(** * Trillian CloudSpanner tree storage: transactions, revisions, subtree reads

    A shallow embedding of [storage/cloudspanner/tree_storage.go]: the
    node-to-subtree key mapping, the revisioned subtree read, the lazily
    resolved tree head, the buffering of node writes in the subtree cache and
    the Commit / Rollback / Close life cycle of a tree transaction.

    The Spanner client, the proto codecs and the subtree cache are outside the
    package; they appear here as the values their calls yield (row iterators,
    decoded blobs) and as an interface ([SubtreeCache]). *)

From Stdlib Require Import ZArith Lia Sorted.
From Stdlib.Strings Require Import Byte.
From stdpp Require Import base option list gmap strings.

Local Open Scope Z_scope.

(** ** Go values *)

Abbreviation byte := Byte.byte.

#[global] Instance byte_eq_dec : EqDecision byte := Byte.byte_eq_dec.

(** [bytes.Equal]: nil and the empty slice are equal. *)
Definition bytes_Equal (a b : list byte) : bool := bool_decide (a = b).

(** A [[]byte] passed to a slice expression: the [len] visible elements and
    the elements of the backing array between [len] and [cap].  The Go
    language fixes the bound of [s[:high]] on a slice at [cap(s)], not at
    [len(s)]: "for slices, the upper index bound is the slice capacity". *)
Record Slice := mkSlice {
  elems : list byte;
  spare : list byte;
}.

Definition len (s : Slice) : Z := Z.of_nat (length (elems s)).
Definition cap (s : Slice) : Z := Z.of_nat (length (elems s ++ spare s)).

(** An error of the backend client or of a codec; opaque to this package. *)
Definition ExtErr := nat.

(** Go [error] values that this package creates or receives; [nil] is [None]
    of [option Error].  The [fmt.Errorf] values carry their arguments. *)
Inductive Error : Type :=
  | ErrNotFound
  | ErrNotImplemented
  | ErrTransactionClosed
  | ErrWrongTXType
  | errFinished
  | ErrTreeNeedsInit                                  (* storage.ErrTreeNeedsInit *)
  | ErrNotAligned (prefixLenBits : Z)                 (* "id.PrefixLenBits (%d) is not a multiple of 8..." *)
  | ErrPrefixMismatch (got : list byte) (want : option (list byte))
  | ErrRevTooNew (got want : Z)
  | ErrUnknownTxType
  | External (e : ExtErr)
  | CacheError (e : nat).
Lemma print_statistics_completes_iff_witness :
  exists rmax rmin,
    first_extreme (fun z => z)
      [mk_row 1 (Some "A") 10; mk_row 2 (Some "B") 20; mk_row 3 (Some "C") 5]
      rmax
    /\ (fst (print_statistics
               (mk_state CSV_FILE
                  (Some (mk_frame REQUIRED_COLUMNS
                           [mk_row 1 (Some "A") 10; mk_row 2 (Some "B") 20;
                            mk_row 3 (Some "C") 5])) [])) = Ret tt <->
        row_label rmax < 3 /\ row_label rmin < 3).
Proof.
  destruct (print_statistics_completes_iff
              (mk_state CSV_FILE
                 (Some (mk_frame REQUIRED_COLUMNS
                          [mk_row 1 (Some "A") 10; mk_row 2 (Some "B") 20;
                           mk_row 3 (Some "C") 5])) [])
              (mk_frame REQUIRED_COLUMNS
                 [mk_row 1 (Some "A") 10; mk_row 2 (Some "B") 20;
                  mk_row 3 (Some "C") 5])
              eq_refl)
    as (rmax & rmin & Hmax & _ & Hiff & _).
  - discriminate.
  - exists rmax, rmin. split; [exact Hmax|exact Hiff].
Defined.

(** X15.  Once the question has been asked and answered with anything but
    [y] or [Y], [main] returns 0 and the prompt is the last thing on the
    console: no line about a saved chart or a save error follows. *)
Theorem main_declined_save :
  forall (w : World) (fig : Figure) (st : state) (answer : string),
    asked w fig st answer ->
    answer <> "y" ->
    answer <> "Y" ->
    run w = (Ret 0%Z, cleaned (printed st [save_prompt])).
Proof.
  intros w fig st answer Hasked Hn1 Hn2.
  destruct Hasked as [[[st2 [[st1 [Hl Hc]] Hp]] Hs] Hi].
  rewrite run_of_main_body, main_body_unfold, Hl, Hc, Hp, Hs, Hi.
  destruct (String.eqb (lower answer) "y") eqn:Hy; [|reflexivity].
  apply String.eqb_eq in Hy. apply lower_is_y in Hy.
  destruct Hy; contradiction.
Qed.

_ _ _ _ _

Give the number of lines in the entries that contain the word "spare", without any other words.

◆ Written answer ◆
2